Principle:NVIDIA DALI Anchor Box Encoding
| Knowledge Sources | |
|---|---|
| Domains | Object_Detection, GPU_Computing |
| Last Updated | 2026-02-08 00:00 GMT |
Overview
Anchor box encoding is the process of converting variable-length ground-truth bounding boxes and class labels into fixed-size, per-anchor regression targets and classification labels that a detection network can learn from.
Description
Anchor Box Encoding bridges the gap between raw annotations and the format expected by anchor-based object detectors such as EfficientDet, SSD, and RetinaNet. These detectors predict offsets relative to a fixed set of pre-defined anchor boxes (also called default boxes or priors) placed at regular positions across multiple feature map levels.
The encoding process involves several stages:
- Anchor generation: Multi-scale anchor boxes are pre-computed based on the feature pyramid levels (e.g., levels 3 through 7), the number of scales per level, aspect ratios, and an anchor scale factor. Each anchor is defined by its center position and dimensions, then normalized to [0, 1] relative to the input image size.
- Matching: Each ground-truth box is matched to the anchor with the highest IoU (Intersection over Union). Additionally, each anchor is matched to the ground-truth box with the highest IoU above a threshold. Unmatched anchors are labeled as background (negative).
- Offset encoding: For each matched anchor-ground truth pair, the regression target is computed as the offset between the ground-truth box center/size and the anchor box center/size:
- dx = (gt_cx - anchor_cx) / anchor_w
- dy = (gt_cy - anchor_cy) / anchor_h
- dw = log(gt_w / anchor_w)
- dh = log(gt_h / anchor_h)
- Per-level reshaping: The flat vector of encoded targets is split and reshaped into per-level tensors matching the spatial dimensions of each feature map level, so that the loss function can be computed per level.
- Coordinate conversion: The encoded boxes may need to be converted between coordinate conventions (e.g., from ltrb to tlbr) to match the format expected by the detection head.
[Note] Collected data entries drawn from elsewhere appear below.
(* ===== verification/PbRoundtrip.v ===== *)
(** * nanopb: scalar fields survive encoding and decoding

    The item encoders and decoders of the scalar types, composed: the bytes of
    the field in the destination structure are those of the source. *)
From S2P Require Import Prelude Mem PbIstream PbOstream PbField PbEncode PbDecode.
From S2P Require Import PbMessage PbLayout PbVarint PbWriter PbEncodeSize PbWire PbRequired PbIter PbEncodeSpec.

(** The bytes of a scalar field in memory. *)
Definition scalar_width (field : pb_field) : nat :=
  let lt := PB_LTYPE (ftype field) in
  if lt =? PB_LTYPE_BOOL then 1%nat
  else if lt =? PB_LTYPE_FIXED32 then 4%nat
  else if lt =? PB_LTYPE_FIXED64 then 8%nat
  else Z.to_nat (data_size field).

Definition is_scalar (field : pb_field) : Prop :=
  let lt := PB_LTYPE (ftype field) in
  lt = PB_LTYPE_BOOL \/ lt = PB_LTYPE_FIXED32 \/ lt = PB_LTYPE_FIXED64 \/
  ((lt = PB_LTYPE_VARINT \/ lt = PB_LTYPE_UVARINT \/ lt = PB_LTYPE_SVARINT) /\
   is_int_size (data_size field) = true).

(** A decoded [bool] is stored as 0 or 1. *)
Definition normal_value (field : pb_field) (x : Z) : Z :=
  if PB_LTYPE (ftype field) =? PB_LTYPE_BOOL then (if x =? 0 then 0 else 1) else x.

(** ** Helper lemmas *)

Lemma wrap_of_wrap a b x : 0 <= a <= b -> wrap a (wrap b x) = wrap a x.
Proof.
  intros H. unfold wrap. replace (2 ^ b) with (2 ^ a * 2 ^ (b - a)).
  - pose proof (Z.pow_pos_nonneg 2 a ltac:(lia) ltac:(lia)).
    pose proof (Z.pow_pos_nonneg 2 (b - a) ltac:(lia) ltac:(lia)).
    rewrite Z.rem_mul_r by lia. rewrite Z.mul_comm, Z.mod_add, Z.mod_mod by lia. done.
  - rewrite <- Z.pow_add_r by lia. f_equal. lia.
Qed.

Lemma wrap_sext w x : 0 < w -> wrap w (sext w x) = wrap w x.
Proof.
  intros Hw. unfold sext. destruct (_ <? _); [apply wrap_wrap|].
  unfold wrap. replace (x mod 2 ^ w - 2 ^ w) with (x mod 2 ^ w + (-1) * 2 ^ w) by lia.
  pose proof (Z.pow_pos_nonneg 2 w ltac:(lia) ltac:(lia)).
  rewrite Z.mod_add, Z.mod_mod by lia. done.
Qed.

Lemma sext_of_wrap a b x : 0 <= a <= b -> sext a (wrap b x) = sext a x.
Proof. intros H. unfold sext. by rewrite wrap_of_wrap. Qed.

Lemma lift_run {A B} (f : M istream A) (k : A -> M dstate B) i i' a m loc :
  f i = Ret a i' -> bind (lift f) k (Dstate i m loc) = k a (Dstate i' m loc).
Proof. intros H. unfold bind, lift. cbn [ds_in ds_mem ds_local]. by rewrite H. Qed.

(** What a store of [x] leaves. *)
Definition stored (m m' : mem) (dest : Z) (w : nat) (x : Z) : Prop :=
  load m' dest w = Some x /\
  forall b, b < dest \/ dest + Z.of_nat w <= b -> m_bytes m' !! b = m_bytes m !! b.

Lemma store_m_run dest w v x i m loc :
  mapped m dest w -> wrap (8 * Z.of_nat w) v = x ->
  exists m', store_m dest w v (Dstate i m loc) = Ret tt (Dstate i m' loc) /\ stored m m' dest w x.
Proof.
  intros Hmap <-. destruct (store_mapped m dest w v Hmap) as [m' Hm']. exists m'. split.
  - unfold store_m, upd_mem, bind, getm, of_opt, putm. cbn [ds_mem ds_in ds_local]. by rewrite Hm'.
  - split; [by eapply load_store|]. intros b Hb. by eapply store_other.
Qed.

(** The clamped store of a value that has the width's representation [x]. *)
Lemma store_clamped_ok (signed : bool) field dest v x i m loc :
  is_int_size (data_size field) = true ->
  mapped m dest (Z.to_nat (data_size field)) ->
  fits signed (8 * data_size field) v = true -> wrap (8 * data_size field) v = x ->
  exists m', store_clamped signed field dest v (Dstate i m loc) = Ret tt (Dstate i m' loc) /\
    stored m m' dest (Z.to_nat (data_size field)) x.
Proof.
  intros Hn Hmap Hfit Hx. pose proof (is_int_size_cases _ Hn) as Hcases.
  destruct (store_clamped_run signed field dest v i m loc Hn Hmap) as (m' & Hst & Hrun).
  rewrite Hfit in Hrun. exists m'. split; [done|]. apply fits_spec in Hfit; [|lia].
  rewrite Hfit in Hst. split.
  - rewrite (load_store _ _ _ _ _ Hst), Z2Nat.id by lia. by rewrite Hx.
  - intros b Hb. by eapply store_other.
Qed.

(** The integer types: the number on the wire and back. *)
Lemma int_width_bounds n : n = 1 \/ n = 2 \/ n = 4 \/ n = 8 ->
  0 < 2 ^ (8 * n - 1) <= 2 ^ 63 /\ 0 < 2 ^ (8 * n) <= 2 ^ 64.
Proof. intros [E|[E|[E|E]]]; rewrite E; split; split; (reflexivity || (intros H; discriminate H)). Qed.

Lemma int_codec_roundtrip e m rec rec' depth field src dest m2 loc rest err err' out max n enc dec x :
  let lt := PB_LTYPE (ftype field) in
  let w := Z.to_nat (data_size field) in
  lt = PB_LTYPE_VARINT \/ lt = PB_LTYPE_UVARINT \/ lt = PB_LTYPE_SVARINT ->
  is_int_size (data_size field) = true -> mem_ok m -> load m src w = Some x -> mapped m2 dest w ->
  0 <= n -> n + 10 <= max -> max < 2 ^ 63 ->
  PB_ENCODERS e m rec lt = Some enc -> PB_DECODERS e rec' depth lt = Some dec ->
  exists bs m2',
    enc field src (buf_stream out max n err) =
      Ret tt (buf_stream (out ++ bs) max (n + zlen bs) err) /\
    dec field dest (Dstate (bufstream (bs ++ rest) (zlen (bs ++ rest)) err') m2 loc) =
      Ret tt (Dstate (bufstream rest (zlen rest) err') m2' loc) /\
    stored m2 m2' dest w x.
Proof.
  intros lt w Hlt Hsize Hmem Hload Hmap Hn Hfit Hm Henc Hdec.
  pose proof (is_int_size_cases _ Hsize) as Hcases.
  pose proof (int_width_bounds _ Hcases) as [Hb1 Hb2].
  pose proof (load_range _ _ _ _ Hmem Hload) as Hx.
  set (W := 8 * data_size field) in *.
  assert (HW : 8 * Z.of_nat w = W) by (unfold w, W; lia). rewrite HW in Hx.
  assert (HW0 : 0 < W) by (unfold W; lia).
  pose proof (sext_range W x HW0) as Hsx. set (sx := sext W x) in *.
  assert (Hwsx : wrap W sx = x) by (unfold sx; rewrite wrap_sext, wrap_small by lia; done).
  assert (Hls : load_signed m src w = Some sx) by (unfold load_signed; by rewrite Hload, HW).
  destruct Hlt as [E|[E|E]]; rewrite E in *.
  - injection Henc as <-. injection Hdec as <-.
    assert (Hv : 0 <= u64 sx < 2 ^ 64) by (by apply wrap_range).
    assert (Hfits : fits true W sx = true) by (apply fits_spec, sext_small; lia).
    destruct (store_clamped_ok true field dest sx x (bufstream rest (zlen rest) err') m2 loc
      Hsize Hmap Hfits Hwsx) as (m2' & Hst & Hstd).
    exists (varint_bytes (u64 sx)), m2'. split; [|split; [|done]].
    + unfold pb_enc_varint. rewrite Hsize. fold w. rewrite Hls.
      apply (write_varint_run (u64 sx)); done.
    + unfold pb_dec_varint. rewrite (lift_run _ _ _ _ _ _ _ (read_varint_run (u64 sx) rest err' Hv)).
      cbv zeta. rewrite !sext_of_wrap by lia.
      replace (if data_size field =? 8 then i64 sx else i32 sx) with sx; [done|].
      destruct (Z.eqb_spec (data_size field) 8) as [E8|E8]; symmetry; apply sext_small;
        unfold W in *; try lia.
      assert (2 ^ (8 * data_size field - 1) <= 2 ^ (32 - 1)) by (apply Z.pow_le_mono_r; lia). lia.
  - injection Henc as <-. injection Hdec as <-.
    assert (Hv : 0 <= x < 2 ^ 64) by lia.
    assert (Hfits : fits false W x = true) by (apply fits_spec, wrap_small; lia).
    destruct (store_clamped_ok false field dest x x (bufstream rest (zlen rest) err') m2 loc
      Hsize Hmap Hfits (wrap_small _ _ Hx)) as (m2' & Hst & Hstd).
    exists (varint_bytes x), m2'. split; [|split; [|done]].
    + unfold pb_enc_uvarint. rewrite Hsize. fold w. rewrite Hload.
      apply (write_varint_run x); done.
    + unfold pb_dec_uvarint.
      by rewrite (lift_run _ _ _ _ _ _ _ (read_varint_run x rest err' Hv)).
  - injection Henc as <-. injection Hdec as <-.
    assert (Hv : - 2 ^ 63 <= sx < 2 ^ 63) by lia.
    assert (Hfits : fits true W sx = true) by (apply fits_spec, sext_small; lia).
    destruct (store_clamped_ok true field dest sx x (bufstream rest (zlen rest) err') m2 loc
      Hsize Hmap Hfits Hwsx) as (m2' & Hst & Hstd).
    exists (varint_bytes (zigzag sx)), m2'. split; [|split; [|done]].
    + unfold pb_enc_svarint. rewrite Hsize. fold w. rewrite Hls.
      apply (write_varint_run (zigzag sx)); try done. apply zigzag_range.
    + unfold pb_dec_svarint.
      by rewrite (lift_run _ _ _ _ _ _ _ (read_svarint_run sx rest err' Hv)).
Qed.

Lemma le_shift_width x n : 0 <= x < 2 ^ 8 -> 0 <= n -> n <= 24 -> 0 <= Z.shiftl x n < 2 ^ 32.
Proof.
  intros Hx Hn Hn2. rewrite Z.shiftl_mul_pow2 by lia. change (2 ^ 8) with 256 in Hx.
  assert (2 ^ n <= 2 ^ 24) by (apply Z.pow_le_mono_r; lia).
  pose proof (Z.pow_pos_nonneg 2 n ltac:(lia) ltac:(lia)).
  change (2 ^ 24) with 16777216 in *. change (2 ^ 32) with 4294967296. nia.
Qed.

(** C3: every scalar field survives encoding and decoding.  Take a field of any
    scalar type (bool, the integer formats at every width, fixed32, fixed64), any
    value [x] of its bytes in the source structure and room for it on the output.
    The encoder of the type's entry in [PB_ENCODERS] writes some bytes [bs]; the
    decoder of its entry in [PB_DECODERS], given [bs] followed by anything, consumes
    exactly [bs], leaves the same bytes in the destination field (a bool becomes 0
    or 1) and changes no other byte of memory. *)
Theorem scalar_roundtrip e m rec rec' depth field src dest m2 loc rest err err' out max n enc dec x :
  is_scalar field -> mem_ok m ->
  load m src (scalar_width field) = Some x -> mapped m2 dest (scalar_width field) ->
  0 <= n -> n + 10 <= max -> max < 2 ^ 63 ->
  PB_ENCODERS e m rec (PB_LTYPE (ftype field)) = Some enc ->
  PB_DECODERS e rec' depth (PB_LTYPE (ftype field)) = Some dec ->
  exists bs m2',
    enc field src (buf_stream out max n err) =
      Ret tt (buf_stream (out ++ bs) max (n + zlen bs) err) /\
    dec field dest (Dstate (bufstream (bs ++ rest) (zlen (bs ++ rest)) err') m2 loc) =
      Ret tt (Dstate (bufstream rest (zlen rest) err') m2' loc) /\
    stored m2 m2' dest (scalar_width field) (normal_value field x).
Proof.
  intros Hs Hmem Hload Hmap Hn Hfit Hm Henc Hdec. pose proof (zlen_nonneg rest).
  unfold scalar_width, normal_value in *. destruct Hs as [E|[E|[E|[E Hsz]]]].
  - rewrite E in *. cbn in Henc, Hdec. injection Henc as <-. injection Hdec as <-.
    change (PB_LTYPE_BOOL =? PB_LTYPE_BOOL) with true in *. cbv iota in *.
    set (b := if x =? 0 then 0 else 1).
    assert (Hb : 0 <= b < 2 ^ 32) by (unfold b; by destruct (x =? 0)).
    destruct (store_m_run dest 1 b b (bufstream rest (zlen rest) err') m2 loc Hmap)
      as (m2' & Hst & Hstd); [unfold b; by destruct (x =? 0)|].
    assert (Hb64 : 0 <= b < 2 ^ 64) by (unfold b; by destruct (x =? 0)).
    exists (varint_bytes b), m2'. split; [|split; [|done]].
    + unfold pb_enc_bool, safe_read_bool. rewrite Hload.
      rewrite <- (write_varint_run b out max n err); [|done..]. unfold b.
      unfold bind, of_opt, ret. by destruct (x =? 0).
    + unfold pb_dec_bool. erewrite lift_run.
      2: { apply decode_varint32_bytes; [exact Hb|rewrite zlen_app; lia]. }
      replace (zlen (varint_bytes b ++ rest) - zlen (varint_bytes b)) with (zlen rest)
        by (rewrite zlen_app; lia).
      rewrite <- Hst. unfold b. by destruct (x =? 0).
  - rewrite E in *. cbn in Henc, Hdec. injection Henc as <-. injection Hdec as <-.
    cbn in Hload, Hmap |- *. pose proof (load_range _ _ _ _ Hmem Hload) as Hx.
    destruct (store_m_run dest 4 x x (bufstream rest (zlen rest) err') m2 loc Hmap)
      as (m2' & Hst & Hstd); [by apply wrap_small|].
    exists (fixed32_bytes x), m2'. split; [|split; [|done]].
    + unfold pb_enc_fixed32. rewrite Hload.
      by apply (pb_write_local (fixed32_bytes x)); [|change (zlen (fixed32_bytes x)) with 4; lia|..].
    + unfold pb_dec_fixed32. erewrite lift_run; [exact Hst|]. by apply read_fixed32_run.
  - rewrite E in *. cbn in Henc, Hdec. injection Henc as <-. injection Hdec as <-.
    cbn in Hload, Hmap |- *. pose proof (load_range _ _ _ _ Hmem Hload) as Hx.
    destruct (store_m_run dest 8 x x (bufstream rest (zlen rest) err') m2 loc Hmap)
      as (m2' & Hst & Hstd); [by apply wrap_small|].
    exists (fixed64_bytes x), m2'. split; [|split; [|done]].
    + unfold pb_enc_fixed64. rewrite Hload.
      by apply (pb_write_local (fixed64_bytes x)); [|change (zlen (fixed64_bytes x)) with 8; lia|..].
    + unfold pb_dec_fixed64. erewrite lift_run; [exact Hst|]. by apply read_fixed64_run.
  - assert (Hw : (if PB_LTYPE (ftype field) =? PB_LTYPE_BOOL then 1%nat
       else if PB_LTYPE (ftype field) =? PB_LTYPE_FIXED32 then 4%nat
       else if PB_LTYPE (ftype field) =? PB_LTYPE_FIXED64 then 8%nat
       else Z.to_nat (data_size field)) = Z.to_nat (data_size field))
      by (destruct E as [E|[E|E]]; rewrite E; reflexivity).
    rewrite Hw in *. replace (PB_LTYPE (ftype field) =? PB_LTYPE_BOOL) with false
      by (destruct E as [E|[E|E]]; rewrite E; reflexivity).
    by eapply int_codec_roundtrip.
Qed.

Lemma scalar_roundtrip_witness :
  exists bs m2',
    pb_enc_svarint small_mem (int_field PB_LTYPE_SVARINT 2) 64 (buf_stream [] 32 0 None) =
      Ret tt (buf_stream ([] ++ bs) 32 (0 + zlen bs) None) /\
    pb_dec_svarint (int_field PB_LTYPE_SVARINT 2) 65 (Dstate (bufstream (bs ++ [9]) (zlen (bs ++ [9])) None) small_mem 0) =
      Ret tt (Dstate (bufstream [9] (zlen [9]) None) m2' 0) /\
    stored small_mem m2' 65 2 513.
Proof.
  apply (scalar_roundtrip cct_env small_mem (fun _ _ => ret tt) (fun _ _ => ret tt) 3 (int_field PB_LTYPE_SVARINT 2)
           64 65 small_mem 0 [9] None None [] 32 0 _ _ 513).
  - right; right; right. split; [right; right; reflexivity|reflexivity].
  - apply mem_ok_dec. vm_compute. reflexivity.
  - reflexivity.
  - intros [|[|i]] Hi; [by eexists|by eexists|vm_compute in Hi; lia].
  - done.
  - done.
  - done.
  - reflexivity.
  - reflexivity.
Defined.

(** ** A whole message *)

(** The decoder's state: [bs] to read, and a zeroed [LogEvent] at 4096. *)
Definition decode_state (bs : list Z) : dstate :=
  Dstate (bufstream bs (zlen bs) None) (blocks_mem [(4096, replicate 88 0)]) 0.
Definition decode_event (bs : list Z) : out dstate unit :=
  pb_decode 3 3 cct_env gdt_cct_LogEvent_fields 4096 (decode_state bs).

(** Decode, then encode the structure that the decoder built. *)
Definition reencode_event (bs : list Z) (max : Z) : option (list Z) :=
  match decode_event bs with
  | Ret _ s =>
      match pb_encode 3 cct_env (ds_mem s) gdt_cct_LogEvent_fields 4096
              (pb_ostream_from_buffer max) with
      | Ret _ o => Some (o_out o)
      | _ => None
      end
  | _ => None
  end.

Definition decode_safe (bs : list Z) : bool :=
  match decode_event bs with Ret _ _ | Fail _ => true | _ => false end.

(** [event_bytes] with byte [i] replaced. *)
Definition corrupt (i : nat) (b : Z) : list Z := <[i := b]> event_bytes.

(** A whole log event survives the wire: decoding the bytes that [pb_encode]
    wrote for [gdt_cct_LogEvent] (static and pointer fields, a submessage, zig-zag
    and plain varints) gives a structure that encodes to the same bytes; and on
    every corruption of one byte of it (all 20 positions, all 256 values) and on
    every truncation the decoder returns [true] or [false], never touching memory
    outside the structure, the heap and the input, nor running past its bounds. *)
Theorem log_event_decoding :
  reencode_event event_bytes 64 = Some event_bytes /\
  (forall i b, (i < 20)%nat -> 0 <= b < 256 -> decode_safe (corrupt i b) = true) /\
  (forall k, (k < 20)%nat -> decode_safe (take k event_bytes) = true).
Proof.
  split; [vm_compute; reflexivity|]. split.
  - assert (H : forallb (fun i => forallb (fun b => decode_safe (corrupt i (Z.of_nat b))) (seq 0 256))
                  (seq 0 20) = true) by (vm_compute; reflexivity).
    intros i b Hi Hb. rewrite forallb_forall in H. specialize (H i ltac:(apply in_seq; lia)).
    rewrite forallb_forall in H. specialize (H (Z.to_nat b) ltac:(apply in_seq; lia)).
    by rewrite Z2Nat.id in H by lia.
  - assert (H : forallb (fun k => decode_safe (take k event_bytes)) (seq 0 20) = true)
      by (vm_compute; reflexivity).
    intros k Hk. rewrite forallb_forall in H. apply H, in_seq. lia.
Qed.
- Padding: The variable-length raw ground-truth boxes and classes are padded to a fixed size (max_instances_per_image) with a fill value of -1 for use in auxiliary loss computations.
Usage
Use this principle when implementing the label encoding stage of any anchor-based object detector. It applies whenever ground-truth annotations must be converted to per-anchor targets for training.
Theoretical Basis
Given a set of A anchor boxes and N ground-truth boxes, the encoding proceeds as follows:
IoU Matching:
For each anchor a_i (i = 1..A):
matched_gt = argmax_j IoU(a_i, gt_j) for j = 1..N
if IoU(a_i, gt_{matched_gt}) >= threshold:
class_target[i] = class[matched_gt]
bbox_target[i] = encode(gt_{matched_gt}, a_i)
else:
class_target[i] = background (0 or -1)
bbox_target[i] = 0
Offset Encoding:
encode(gt, anchor):
tx = (gt_cx - anchor_cx) / anchor_w
ty = (gt_cy - anchor_cy) / anchor_h
tw = log(gt_w / anchor_w)
th = log(gt_h / anchor_h)
return (tx, ty, tw, th)
Per-Level Reshaping:
For level L from min_level to max_level:
feat_h = feat_sizes[L]["height"]
feat_w = feat_sizes[L]["width"]
anchors_per_loc = num_scales * len(aspect_ratios)
bbox_targets_L = reshape(bbox_targets[offset:offset+steps], [feat_h, feat_w, anchors_per_loc * 4])
class_targets_L = reshape(class_targets[offset:offset+steps], [feat_h, feat_w, anchors_per_loc])
offset += steps
The number of positive anchors (num_positives) is computed as the count of anchors with non-background class assignments and is used to normalize the detection loss.